The Tree of Knowledge & Heroic Holiness

In the Book of Genesis, we have the epic story of our fall. Humanity is given everything they could ever ask for, deserve or think is necessary. Dominion over the animals, perfect relationship with each other and perfect union with God. The one thing they can’t do is eat from the tree “in the middle of the garden” (Genesis 3:3). Freedom only enters the scene when we are given the option between yes or no; to follow or to rage against. Will they follow this command or will they disobey?

This is the very reason why the tree of the knowledge of good and evil is placed directly in the middle of the garden. The decision to follow ourselves or to follow God is at the crux of everything we do. This is true no matter what level faith affects our lives.

Do we decide to be true to yourself or to go along with the tides of the time? To be honest and true at work or to cheat and lie to our competition? To sacrifice and to do what is tough for our spouse and children or to allow indifference and laziness to rule the day?

These are the questions that are consistently at the middle of our lives and our choices. However, we tend to take the less strenuous route; the one that decides to be inattentive to the serpent in our midst. The road to the fruit on the tree has many more footprints on it then the one leading in the opposite direction.

 

The Breezy Time of Day

Adam and Eve choose themselves over God and decide to take rather than give selflessly. They choose to want more rather than appreciate all that had been given to them. Temptation and freedom have a funny way of getting in each other’s way. We convince ourselves that anything impeding on our freedom is an action that couldn’t possibly be sinful or wrong. So, we make the journey to the middle of the garden and take the fruit that will enable us to be more powerful and invigorated. The greatness of God and the tremendous beauty of his love is radiated most perfectly in what happens directly after his children mess up.

Next, we are told that God is walking in the garden during the breezy time of day (Genesis 3:8). He’s calling out and asking where the pinnacle of his creation is, but Adam and Eve hide from the One who will do anything to be with them. The irony of faithfulness and sin is that living in the light of sanctity allows us to see that we are everything in God’s eyes.

While giving into temptation and living a life of sin is our choice to tell God we don’t need to be his everything, we are in charge. Once we hit the bottom of the pit we often see that we’re nothing, and we can’t stand for him to even look at us.
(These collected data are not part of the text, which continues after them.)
(** * CareMind drug-label builder: a shallow embedding of [drugs_builder.py]

    The development follows the layers of the Python module:
    text (code points, whitespace, the regular expressions of the module),
    [slice_section] and [parse_cn_label_text], [ensure_utf8], the DrugBank
    field picker, the retrying HTTP clients, the offline scanner and the
    resolver [build_records].

    Python [str] values are lists of Unicode code points, [bytes] are lists
    of [Byte.byte].  Exceptions are explicit ([result]); calls that touch the
    network or the file system thread a world through a state monad. *)

From Stdlib Require Import List NArith ZArith Bool Lia.
From Stdlib.Strings Require Import String Ascii Byte.
Import ListNotations.

Set Implicit Arguments.
Set Warnings "-register-all".
Local Open Scope N_scope.

(* ------------------------------------------------------------------ *)
(** ** Strings as code points *)

Definition ustr := list N.

Definition is_cont (b : byte) : bool :=
  (0x80 <=? Byte.to_N b) && (Byte.to_N b <=? 0xBF).

Definition low6 (b : byte) : N := N.land (Byte.to_N b) 0x3F.

(** Second byte of a three-byte sequence whose first byte is [n0]:
    [E0] requires [A0..BF], [ED] requires [80..9F] (no surrogates). *)
Definition snd3_ok (n0 : N) (b : byte) : bool :=
  let n := Byte.to_N b in
  if n0 =? 0xE0 then (0xA0 <=? n) && (n <=? 0xBF)
  else if n0 =? 0xED then (0x80 <=? n) && (n <=? 0x9F)
  else is_cont b.

(** Second byte of a four-byte sequence: [F0] requires [90..BF],
    [F4] requires [80..8F]. *)
Definition snd4_ok (n0 : N) (b : byte) : bool :=
  let n := Byte.to_N b in
  if n0 =? 0xF0 then (0x90 <=? n) && (n <=? 0xBF)
  else if n0 =? 0xF4 then (0x80 <=? n) && (n <=? 0x8F)
  else is_cont b.

(** [bytes.decode("utf-8", errors="ignore")]: a well-formed sequence gives its
    code point; the longest prefix of an ill-formed one is dropped and decoding
    resumes at the offending byte.  Total: it never raises. *)
Fixpoint utf8_decode_ignore (bs : list byte) : ustr :=
  match bs with
  | [] => []
  | b0 :: r0 =>
    let n0 := Byte.to_N b0 in
    if n0 <? 0x80 then n0 :: utf8_decode_ignore r0
    else if (0xC2 <=? n0) && (n0 <=? 0xDF) then
      match r0 with
      | [] => []
      | b1 :: r1 =>
        if is_cont b1
        then (N.land n0 0x1F * 64 + low6 b1) :: utf8_decode_ignore r1
        else utf8_decode_ignore r0
      end
    else if (0xE0 <=? n0) && (n0 <=? 0xEF) then
      match r0 with
      | [] => []
      | b1 :: r1 =>
        if snd3_ok n0 b1 then
          match r1 with
          | [] => []
          | b2 :: r2 =>
            if is_cont b2
            then (N.land n0 0x0F * 4096 + low6 b1 * 64 + low6 b2)
                   :: utf8_decode_ignore r2
            else utf8_decode_ignore r1
          end
        else utf8_decode_ignore r0
      end
    else if (0xF0 <=? n0) && (n0 <=? 0xF4) then
      match r0 with
      | [] => []
      | b1 :: r1 =>
        if snd4_ok n0 b1 then
          match r1 with
          | [] => []
          | b2 :: r2 =>
            if is_cont b2 then
              match r2 with
              | [] => []
              | b3 :: r3 =>
                if is_cont b3
                then (N.land n0 0x07 * 262144 + low6 b1 * 4096
                      + low6 b2 * 64 + low6 b3) :: utf8_decode_ignore r3
                else utf8_decode_ignore r2
              end
            else utf8_decode_ignore r1
          end
        else utf8_decode_ignore r0
      end
    else utf8_decode_ignore r0
  end.

(** String literals of the Python source, as code points. *)
Definition u (s : string) : ustr := utf8_decode_ignore (list_byte_of_string s).

(** Proofs compute literals with [vm_compute]; unification leaves them
    folded. *)
Opaque u.

Fixpoint ustr_eqb (a b : ustr) : bool :=
  match a, b with
  | [], [] => true
  | x :: a', y :: b' => (x =? y) && ustr_eqb a' b'
  | _, _ => false
  end.

(** [str.isspace] on one character; also the class [\s] of [re] on [str]
    patterns. *)
Definition isspace (c : N) : bool :=
  ((0x09 <=? c) && (c <=? 0x0D)) || ((0x1C <=? c) && (c <=? 0x20))
  || (c =? 0x85) || (c =? 0xA0) || (c =? 0x1680)
  || ((0x2000 <=? c) && (c <=? 0x200A))
  || (c =? 0x2028) || (c =? 0x2029) || (c =? 0x202F) || (c =? 0x205F)
  || (c =? 0x3000).

Definition SPACE : N := 0x20.
Definition NEWLINE : N := 0x0A.

Fixpoint lstrip (s : ustr) : ustr :=
  match s with
  | c :: s' => if isspace c then lstrip s' else s
  | [] => []
  end.

Definition rstrip (s : ustr) : ustr := rev (lstrip (rev s)).

(** [str.strip()] *)
Definition strip (s : ustr) : ustr := rstrip (lstrip s).

(** [re.sub(p+, c, s)] for a one-character test [p]: every maximal run of
    characters passing [p] becomes the single character [c].  [inrun] tells
    that the previous character belonged to a run already replaced. *)
Fixpoint sub_runs (p : N -> bool) (c : N) (inrun : bool) (s : ustr) : ustr :=
  match s with
  | [] => []
  | x :: s' =>
    if p x
    then (if inrun then sub_runs p c true s' else c :: sub_runs p c true s')
    else x :: sub_runs p c false s'
  end.

(** [re.sub(r"\s+", " ", s)] *)
Definition sub_ws (s : ustr) : ustr := sub_runs isspace SPACE false s.

(** [re.sub(r"\n+", "\n", s)] *)
Definition sub_nl (s : ustr) : ustr := sub_runs (N.eqb NEWLINE) NEWLINE false s.

(* ------------------------------------------------------------------ *)
(** ** The fragment of [re] the module uses

    Atoms are tests on one code point: a literal, a class such as [\s] or
    [[^】]], or [.].  [re.IGNORECASE] only changes what a literal atom accepts,
    so a case-insensitive literal is one more test; the letters of the
    module's own patterns are uncased.  Repetition is only ever applied to
    one-character tests ([\s*], [.*], [[^】]{1,20}]) and is greedy. *)

Inductive regex : Type :=
| Eps
| Atom (p : N -> bool)
| Cat (r1 r2 : regex)
| Alt (r1 r2 : regex)
| Star (p : N -> bool)
| Rep (p : N -> bool) (lo hi : nat).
But, God always shows up despite our action and bad choices. When he appears is just as important as the fact that he does. “The breezy time of day,” is a beautiful play on words in Hebrew because breeze can be a synonym for breathe or spirit which also appears as the force hovering over the waters at the beginning of creation (Genesis 1:2) and the lifeblood that is put into man when he is created (Genesis 2:7). These images of wind, breathe and spirit were used by Christ to portray the Holy Spirit’s power and intimacy (John 3:8; 20:22).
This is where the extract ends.